The book store had a huge display window that held a miniature town. Every little store and house and church glowed with light. The roofs were frosted with snow, thick globs like the buttercream icing on the cupcakes at the bakery on Orange Street. Trees with long naked branches reached out over the buildings, each of which wore a red-bowed wreath.A banner above the town read, “Christmas in August.”
The Pretty Penny Sister’s Lace Shop, a grey stone cottage with green shutters, was next to Thom Thumb’s Butchery, a white and red building whose sign was swinging in the chilly breeze. The brick chimney of the Eau de Beaute´ perfume shop puffed curls of white cotton smoke. Carolers stood on the steps of the bank, leaning against the ropes of evergreen threaded through its black iron railings.

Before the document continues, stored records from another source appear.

(* ===== verification/Prelude.v ===== *)
(** * AG-ng (Constellation AG): a verification development

    ** The program

    AG-ng governs what software agents may do to a host.  Untrusted workers run
    in sessions and hand candidate artifacts into custody; a governor judges
    claims against four append-only family books; an effect broker compiles
    admitted intents into canonical proposals, accepts exactly one authorization
    for each, and executes it once.  Every record that crosses a boundary is
    identified by the SHA-256 digest of its RFC 8785 encoding.

    The crates, bottom up: [ag-primitives] (digests, origins, capabilities,
    principals), [ag-kernel] (judgments, books, authority, recomposition, the
    calculus ledger), [ag-session] (session specifications and worker records),
    [ag-protocol] (frames, strict JSON, envelopes), [ag-effect] (proposals, the
    compiler, mandates, the lifecycle; an executor), then the daemons of
    [ag-app], [ag-providerd], [ag-store] and [ag-migrate].

    ** Files

    - [Prelude]: [res E A], Rust's [Result] with a third outcome [Panic]; the
      notations [let? x := m in k] (the [?] operator), [m ;? k], [==], [!=] in
      [ag_scope]; machine integers as [Z] with explicit bounds; ASCII, UTF-8 and
      decimal text; ordered maps and sets as sorted lists; big-endian bytes; the
      hint database [ag] and the tactics [res_inv], [split_all], [guards].
    - [Wire]: JSON values, [Serialize] and its injectivity class [SerializeInj],
      the strict visitor of digest.rs, and [Deps], the third-party code.
    - [Fixture]: one concrete instance of [Deps] that satisfies every law, used
      by the witnesses.
    - [Digest] (digest.rs), [Names] (the text newtypes), [Origin] (origin.rs),
      [Capability] (capability.rs), [Identity] (identity.rs).
    - [Judgment] (judgment.rs, path.rs), [Family] (family.rs), [Recomposition]
      (recomposition.rs), [Authority] (authority.rs), [Correspondence]
      (correspondence.rs).
    - [Session] (ag-session/src/lib.rs), [Protocol] (ag-protocol/src/lib.rs).
    - [Paths], [Effect], [Compile], [Proposal] (ag-effect/src/lib.rs): the path
      and reference gates with the part of [std::path] they use; the data and
      the prepared-candidate identities; the compiler; ratifications, mandates
      and the proposal lifecycle.
    - [RpcAuth] (ag-app/src/rpc_auth.rs): signed local RPC, its proofs and its
      replay guard.
    - [Store], [StoreLog], [StoreSpec], [StoreBackup], [StoreCuts], [StoreRetry],
      [StoreBlob], [StoreBundle] (ag-store/src/lib.rs): the tables and the event
      transactions; the abstract log and the lemmas that relate the two; the
      theorems about the log; the backup-cut transactions; their invariant over
      runs of calls; retries; content-addressed blobs; coherent bundles.
    - [Docket] (ag-app/src/docket_issuance.rs): the decision, the ledger and the
      signed issuance record.
    - [Derived] (ag-app/src/derived.rs): promotions authorized by a pinned
      verifier under a bounded scope.
    - [Executor], [HostFiles], [ExecutorFiles], [ExecutorAttempt], [ExecutorSpec]
      (ag-effect/src/executor.rs): capabilities and receipts; the host's files as
      system calls show them; managed files; rules for one attempt; the guarantees.
    - [Config] (ag-app/src/config.rs, peer.rs): the four configurations, their
      validation and the principal chain of a peer.
    - [Pointer], [PointerText], [PointerGit], [PointerRuntime], [PointerSpec],
      [PointerCommit] (ag-app/src/managed_pointer.rs, descriptor_path.rs): the
      documents of a managed pointer and their checks; bundles, Git output and
      repository configuration as text; the host, pinned Git, staging and the
      observation of a repository; enrollment, preparation and commit; the rules
      for what a call launches; the guarantees.
    - [Api], [Activation] (ag-app/src/api.rs, effectd_activation.rs): the messages
      and the readiness evidence the broker reads.
    - [Broker], [BrokerOps], [BrokerAdmin], [BrokerRunner] (ag-app/src/effectd.rs):
      records, catalog and the validation of a stored record; the state with
      loading, persisting, activation, observation and submission; ratification,
      reconciliation, restart and the constructor; the production runner.
      [BrokerSpec], [BrokerRecovery], [BrokerRequests]: the automaton of the log and
      the runs of a daemon over it; recovery; what single requests guarantee.
    - [Provider], [ProviderSpec] (ag-providerd/src/lib.rs): the inference proxy; the
      ledger of what it reserves and sends, and the runs of the daemon over it.
      [Logged] has the rules for calls over a store and a log.
    - [WorkerStore], [WorkerSpec] (ag-app/src/worker_session.rs): worker sessions
      kept in the event store; the refinement to the records of [Session].

    A struct is a record, an enum an inductive type, a method a function of the
    state it reads that returns the state it leaves; [&mut self] methods return
    the new value.  Guards appear in the source's order, and a panicking
    [expect] or index is [Panic], so that its absence is a theorem.  Clones and
    borrows are not represented.  The four families of [define_family!] are one
    definition indexed by the book kind.  A [BTreeSet] or [BTreeMap] is the list
    of its elements in order; struct variants with many fields carry a record.
    A database is a record of its tables; an SQL transaction is a function from
    the database to a result with the database it leaves, so that a failed one
    leaves the old value; the schema's constraints are part of each statement.

    System calls of the executor are described in [HostFiles]: a file system of
    inodes, and a schedule that says which calls fail or move fewer bytes than
    asked.  Those of the managed pointer are the class [PointerGit.PointerHost]: any
    state and any answers, so that its theorems hold whatever other processes do.

    ** Third-party code

    [Wire.Deps] has one field per external function: SHA-256, hexadecimal
    encoding and decoding, [serde_jcs::to_vec], and [serde_json]'s reader as the
    tree of events it gives a visitor.  What the code relies on is stated as
    classes: [Sha256Laws] (32 bytes), [HexLaws] (two lowercase digits per byte,
    decoding inverts encoding), [JcsLaws] (on I-JSON data the encoder succeeds,
    ignores member order, and its output reads back).  Theorems about identities
    never assume collision freedom: they end in "equal, or these two byte strings
    collide", with the byte strings those of the stored data.  [Protocol.Decode] is the decoder that serde derives.
    [RpcAuth.RpcDeps] adds base64url and Ed25519 with [RpcLaws] (decoding inverts
    encoding, lengths, what a key signs verifies under it); nothing assumes that
    signatures cannot be forged.

    ** What the theorems show

    - Authority, books and crossings (C3,
      C9): authority is
      reconstructed from exactly the commits of admissions by the same books;
      crossings decide exactly and losslessly; heads commit to histories.
    - Proposals (C10, C22): one burn and one attempt per
      proposal, with a checkpoint before a promotion executes; compiled proposals
      say, field by field, what the catalog defines and the broker observed; mandates permit exactly their scope;
      ratifications bind one prepared candidate.
    - The executor (C11): under every
      schedule of faults one receipt, failures without effect, successes that are
      exactly what was ratified.
    - Managed pointers (C12, C17, C18): for every host, which may
      change between any two calls, a commit crosses its boundary at most once and
      reports it faithfully, preparation is reversible and confined, and the parsers
      accept exactly their format.
    - Configuration (C40): what a validated
      configuration guarantees to the daemon that runs on it.
    - The effect broker (C1, C2,
      C13, C14, C15,
      C16, C20, C19): over any run of calls,
      restarts and failed writes the store refines an automaton of the lifecycle and an
      effect is handed out once, behind a durable record of its authority; recovery
      settles every attempt, and its records always pass the broker's own validation;
      challenges, reconciliations and submissions take effect
      once; the runner writes only what the store holds.
    - The provider (C5, C6, C7,
      C8): over any run of calls and failed writes the store
      refines a ledger of reservations and requests, each noted where it is posted; a
      request leaves once, behind its durable reservation and within the budget of its
      capability; a terminated session is closed for good.
    - The event store (C4, C23): the transactions refine an
      abstract log; a verified head pins the events; reads return the last write;
      paging terminates with everything; what chain verification does not see.
    - Backup (C27) and blobs (C28): the barrier, the life of a cut over arbitrary runs of calls,
      permanence of sealed manifests, idempotent retries, joint bundles.
    - Signed RPC (C21, C24, C25,
      C26): the guard decides exactly and, as long
      as its clock is not set back, never accepts a message twice; an accepted forwarded
      exchange verifies under the keys of both enrolled parties; honest exchanges go
      through.
    - Docket issuance (C31, C32, C33).
    - Derived authority (C29, C30): what a derived promotion needs, and that
      no scope, proposal or receipt is used beyond its budget.
    - Sessions (C34, C35,
      C36,
      C37): the durable coordinator refines the worker record;
      stored tombstones are final; recovery fences every session; retries;
      custody requires a tombstone; validated specifications.
    - Capabilities ([Capability.validate_use_iff]), principals (C38),
      wire formats (C39).
    - The files prove more than these: identities that bind what they name,
      round trips of digests, epochs and frames, lossless refusals, the calculus
      ledger, signed responses, the exact path gates.

    ** Bounds and fuel

    Decimal conversion is fuelled by [U64_DIGITS], 20, the length of the largest
    [u64], and [dec_digits_value] shows that it suffices.  The concrete decoder of
    [Fixture] is fuelled by the length of its input ([Fixture.dec_enc]).  The
    paging loop of [StoreLog.walk_pages] returns with every fuel above the number
    of identifiers left ([page_walk_complete]), the recovery loop of [WorkerStore] likewise
    (C36), the paged loops of the broker likewise
    ([BrokerRecovery.paged_walk_is_one_pass]), the scan of a termination likewise
    ([ProviderSpec.terminate_pages_upholds]), and the hashing loop of [StoreBlob] with every fuel
    above the number of chunks.  All other recursion is
    structural.  Theorems that need a machine-width fact take it as a hypothesis
    about the field ([budget_ok], [codec_ok]); overflow is modelled where the
    source checks it ([checked_add_u64], the [i64] columns of the store).

    ** Not modelled, and the plan

    Not modelled: the governor daemon and the sockets, process and descriptor
    plumbing, the command line, migration, offline copies of a backup, and
    randomness: they route requests to the modelled components or do I/O around them.  Other processes do not write the files of [HostFiles] while a call
    sequence of the executor runs.  Next: the collection of live activation
    evidence, and the request routing of the governor. *)

From stdpp Require Export base tactics countable list gmap sets strings pretty.
From Stdlib Require Export ZArith Lia.
From Stdlib Require Export Ascii.
From Stdlib Require Init.Byte Structures.OrdersEx Sorting.Sorted.
(** [StrictValueVisitor]: refuses floats and duplicate keys, and rebuilds the
    value with its objects as ordered maps. *)
Fixpoint strict_value (j : Json) : res JsonError Value :=
  match j with
  | JUnit => Ok VNull
  | JBool b => Ok (VBool b)
  | JI64 z | JU64 z => Ok (VNumber z)
  | JF64 => Err (JsonCustom "floating-point JSON values are forbidden")
  | JStr s => Ok (VString s)
  | JFail m => Err (JsonReader m)
  | JSeq l failure => strict_seq strict_value failure l []
  | JMap l failure => strict_map strict_value failure l [] []
  end.

(** ** Lemmas *)

(** Every object of the value has its members in key order. *)
Fixpoint ordered (v : Value) : Prop :=
  match v with
  | VArray l => fold_right (fun x acc => ordered x /\ acc) True l
  | VObject l =>
      btree_sorted l /\ fold_right (fun kv acc => match kv with (_, x) => ordered x end /\ acc) True l
  | _ => True
  end.

Lemma ordered_array l : ordered (VArray l) <-> Forall ordered l.
Proof.
  simpl. induction l as [|x l IH]; simpl; [by split|]. rewrite Forall_cons. by apply and_iff_compat_l.
Qed.

Lemma ordered_object l :
  ordered (VObject l) <-> btree_sorted l /\ Forall (fun kv => ordered kv.2) l.
Proof.
  simpl. apply and_iff_compat_l.
  induction l as [|[k x] l IH]; simpl; [by split|]. rewrite Forall_cons. by apply and_iff_compat_l.
Qed.

Lemma btree_insert_values {V} (P : V -> Prop) k v m :
  P v -> Forall (fun kv => P kv.2) m -> Forall (fun kv => P kv.2) (btree_insert k v m).
Proof.
  intros Hv. induction 1 as [|[k' v'] m Hk' Hm IH]; simpl in *; [by constructor|].
  destruct (String.eqb k k'); [by constructor|].
  destruct (str_ltb k k'); by repeat constructor.
Qed.

Lemma btree_of_values {V} (P : V -> Prop) l :
  Forall (fun kv => P kv.2) l -> Forall (fun kv => P kv.2) (btree_of l).
Proof.
  unfold btree_of. cut (forall m, Forall (fun kv => P kv.2) m -> Forall (fun kv => P kv.2) l ->
    Forall (fun kv => P kv.2) (fold_left (fun m kv => btree_insert kv.1 kv.2 m) l m)).
  { intros H. by apply H. }
  induction l as [|[k v] l IH]; intros m Hm Hl; simpl; [done|].
  apply Forall_cons in Hl as [??]. apply IH; [|done]. by apply btree_insert_values.
Qed.

Lemma canon_ordered v : ordered (canon v).
Proof.
  induction v as [| | | |l IH|l IH] using Value_nested_ind; try done.
  - apply ordered_array. simpl. by apply Forall_map.
  - apply ordered_object. split; [apply btree_of_is_sorted|].
    apply btree_of_values, Forall_map. eapply Forall_impl; [exact IH|]. by intros [].
Qed.

Lemma strict_seq_events l acc :
  Forall (fun v => strict_value (events_of v) = Ok v) l ->
  strict_seq strict_value None (map events_of l) acc = Ok (VArray (acc ++ l)).
Proof.
  intros H. revert acc. induction H as [|v l Hv Hl IH]; intros acc; simpl.
  - by rewrite app_nil_r.
  - rewrite Hv. simpl. rewrite IH, <- app_assoc. done.
Qed.

Lemma strict_map_events l acc :
  Forall (fun kv => strict_value (events_of kv.2) = Ok kv.2) l ->
  btree_sorted (acc ++ l) ->
  strict_map strict_value None (map (fun kv => match kv with (k, x) => (k, events_of x) end) l)
    (rev (map fst acc)) acc = Ok (VObject (acc ++ l)).
Proof.
  intros H. revert acc. induction H as [|[k v] l Hv Hl IH]; intros acc Hs; simpl in *.
  - by rewrite app_nil_r.
  - assert (Forall (fun kv => str_ltb kv.1 k = true) acc) as Hlt.
    { clear -Hs. induction acc as [|a acc IHacc]; [done|]. inversion Hs as [|?? Hs' Hf]; subst.
      apply Forall_cons. split; [|by apply IHacc].
      rewrite List.Forall_forall in Hf. apply (Hf (k, v)). apply in_or_app. right. by left. }
    rewrite bool_decide_eq_false_2.
    + rewrite Hv. simpl. rewrite btree_insert_above by done.
      specialize (IH (acc ++ [(k, v)])). rewrite map_app, rev_app_distr in IH. simpl in IH.
      rewrite IH, <- app_assoc; [done|]. by rewrite <- app_assoc.
    + rewrite list_elem_of_In, <- in_rev. intros Hin. apply in_map_iff in Hin as ([k' v'] & <- & Hin).
      rewrite List.Forall_forall in Hlt. apply Hlt in Hin. by rewrite str_ltb_irrefl in Hin.
Qed.

(** The strict visitor returns an ordered value as it was written. *)
Lemma strict_value_events v : ordered v -> strict_value (events_of v) = Ok v.
Proof.
  induction v as [|b|z|s|l IH|l IH] using Value_nested_ind; intros Ho; try done.
  - simpl. by destruct (z <? 0)%Z.
  - apply ordered_array in Ho. simpl. apply strict_seq_events.
    rewrite List.Forall_forall in *. eauto.
  - apply ordered_object in Ho as [Hs Ho]. simpl. apply (strict_map_events l []); [|done].
    rewrite List.Forall_forall in *. intros kv Hin. apply IH; auto.
Qed.

Lemma events_of_inj v w : events_of v = events_of w -> v = w.
Proof.
  revert w. induction v as [|b|z|s|l IH|l IH] using Value_nested_ind;
    intros [| | z'| |l'|l']; simpl; try (intros; congruence).
  all: try (destruct (z <? 0)%Z eqn:?; intros; congruence).
  all: try (destruct (z' <? 0)%Z eqn:?; intros; congruence).
  - destruct (z <? 0)%Z, (z' <? 0)%Z; congruence.
  - intros [= H]. f_equal. revert l' H. induction IH as [|v l Hv Hl IHl]; intros [|w l'] [=]; [done|].
    f_equal; auto.
  - intros [= H]. f_equal. revert l' H.
    induction IH as [|[k v] l Hv Hl IHl]; intros [|[k' w] l'] [=]; [done|]. subst.
    simpl in *. f_equal; [f_equal|]; auto.
Qed.

Lemma canon_injective_encoding `{JcsLaws} v w b :
  ijson v = true -> ijson w = true ->
  jcs_to_vec v = inr b -> jcs_to_vec w = inr b -> value_equiv v w.
Proof.
  intros Hv Hw Hvb Hwb. apply events_of_inj.
  apply jcs_reads_back in Hvb; [|done]. apply jcs_reads_back in Hwb; [|done]. congruence.
Qed.

(** ** Objects up to the order of their members *)

Lemma btree_get_insert {V} k k' (v : V) m :
  btree_sorted m ->
  btree_get k (btree_insert k' v m) = if String.eqb k k' then Some v else btree_get k m.
Proof.
  induction m as [|[j w] m IH]; intros Hs; simpl.
  { by destruct (String.eqb k k'). }
  inversion Hs as [|?? Hs' Hj]; subst. specialize (IH Hs').
  destruct (String.eqb_spec k' j) as [->|Hne]; simpl; [by destruct (String.eqb k j)|].
  destruct (str_ltb k' j) eqn:Hlt; simpl; [done|]. rewrite IH.
  destruct (String.eqb_spec k j) as [->|]; [|done].
  by destruct (String.eqb_spec j k') as [->|].
Qed.

Lemma btree_get_of_acc {V} k (l acc : list (string * V)) :
  btree_sorted acc ->
  k ∉ map fst l ->
  btree_get k (fold_left (fun m kv => btree_insert kv.1 kv.2 m) l acc) = btree_get k acc.
Proof.
  revert acc. induction l as [|[j w] l IH]; intros acc Hs Hk; simpl in *; [done|].
  apply not_elem_of_cons in Hk as [Hkj Hk].
  rewrite IH; [|by apply btree_insert_sorted|done]. rewrite btree_get_insert by done.
  by destruct (String.eqb_spec k j).
Qed.

(** A member of an object without duplicate names is found in the ordered
    object. *)
Lemma btree_get_of {V} k (v : V) l :
  NoDup (map fst l) -> (k, v) ∈ l -> btree_get k (btree_of l) = Some v.
Proof.
  unfold btree_of. assert (btree_sorted ([] : list (string * V))) as Hs by constructor.
  revert Hs. generalize ([] : list (string * V)) as acc.
  induction l as [|[j w] l IH]; intros acc Hs Hnd Hin; simpl in *; [by apply elem_of_nil in Hin|].
  apply NoDup_cons in Hnd as [Hj Hnd]. apply elem_of_cons in Hin as [[= -> ->]|Hin].
  - rewrite btree_get_of_acc; [|by apply btree_insert_sorted|done].
    rewrite btree_get_insert by done. by rewrite String.eqb_refl.
  - apply IH; [by apply btree_insert_sorted|done|done].
Qed.

(** Equivalent objects have equivalent members under the same name. *)
Lemma object_equiv_member k v w l l' :
  NoDup (map fst l) -> NoDup (map fst l') -> (k, v) ∈ l -> (k, w) ∈ l' ->
  value_equiv (VObject l) (VObject l') -> value_equiv v w.
Proof.
  unfold value_equiv. intros Hl Hl' Hv Hw [= He].
  set (f := fun kv : string * Value => match kv with (k, x) => (k, canon x) end) in He.
  assert (forall l, map fst (map f l) = map fst l) as Hf.
  { intros m. rewrite map_map. apply map_ext. by intros []. }
  assert (forall m x, (k, x) ∈ m -> (k, canon x) ∈ map f m) as Hm.
  { intros m x Hx. apply list_elem_of_In, in_map_iff. exists (k, x).
    split; [done | by apply list_elem_of_In]. }
  pose proof (btree_get_of k (canon v) (map f l)) as H1.
  pose proof (btree_get_of k (canon w) (map f l')) as H2.
  rewrite He in H1. rewrite Hf in H1, H2.
  specialize (H1 Hl (Hm _ _ Hv)). specialize (H2 Hl' (Hm _ _ Hw)). congruence.
Qed.

Lemma array_equiv l l' : value_equiv (VArray l) (VArray l') <-> Forall2 value_equiv l l'.
Proof.
  unfold value_equiv. simpl. split.
  - intros [= H]. revert l' H. induction l as [|x l IH]; intros [|y l'] [=]; constructor; auto.
  - intros H. f_equal. induction H; simpl; congruence.
Qed.

Lemma string_equiv s t : value_equiv (VString s) (VString t) -> s = t.
Proof. by intros [=]. Qed.

(** A sequence of serialized elements determines them. *)
Lemma array_inj `{SerializeInj T} (l l' : list T) :
  value_equiv (VArray (map to_value l)) (VArray (map to_value l')) -> l = l'.
Proof.
  intros He%array_equiv. revert l' He. induction l as [|x l IH]; intros [|y l'] He;
    inversion He; subst; [done|]. f_equal; [by apply to_value_inj | by apply IH].
Qed.

(** [ser_member H k] reads the member [k] off an equivalence of objects with
    concrete member names. *)
Ltac ser_nodup := apply (bool_decide_unpack _); vm_compute; exact I.
Ltac ser_member H k :=
  let E := fresh "E" in
  eassert (E : value_equiv _ _) by
    (eapply (object_equiv_member k); [ | | | | exact H];
     [ser_nodup | ser_nodup
     | repeat (apply list_elem_of_here || apply list_elem_of_further)
     | repeat (apply list_elem_of_here || apply list_elem_of_further)]).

Girls in bright big-skirted dresses warmed their hands in muffs as they skated across a pond of glass. Boys hid behind the perfectly cone-shaped pines at the edges of the pond, throwing snowballs at the skaters. A bunch of kids were building a snow castle, watched over by a snowman with a coal-toothed smile. In the center of the village square was a tall tree buried in ribbons and tinsel and popcorn garlands, glass balls and little twinkling stars. A gold angel spread her wings at the top of the tree. A father carried a sack of presents on his back across the icy stones of the square, heading towards a thatched house where a mother with gold hair read by the fire to her children. Sticking out of the top of his sack were tiny copies of books I almost remembered—The Night before Christmas, The Polar Express.
At the mansion on the hill they were having a Christmas party. A long line of carriages pulled by white horses waited in front of the house. A girl stepped out of one, helped by a young man in a fancy suit. She wore a white hat over her black curls and carried a tiny dog. Above the village hung a regular-sized paper sign that said “Happy Holidays,” in glittery silver letters. I heard a little bell, and looked closer at the village, searching for a bell swinging in a church steeple or a caroler ringing a hand bell.
But the bell hadn’t sounded in the little town. It was the door to the bookstore swinging open, the sleigh bells on the handle still echoing as a customer exited. I caught the handle and slipped inside.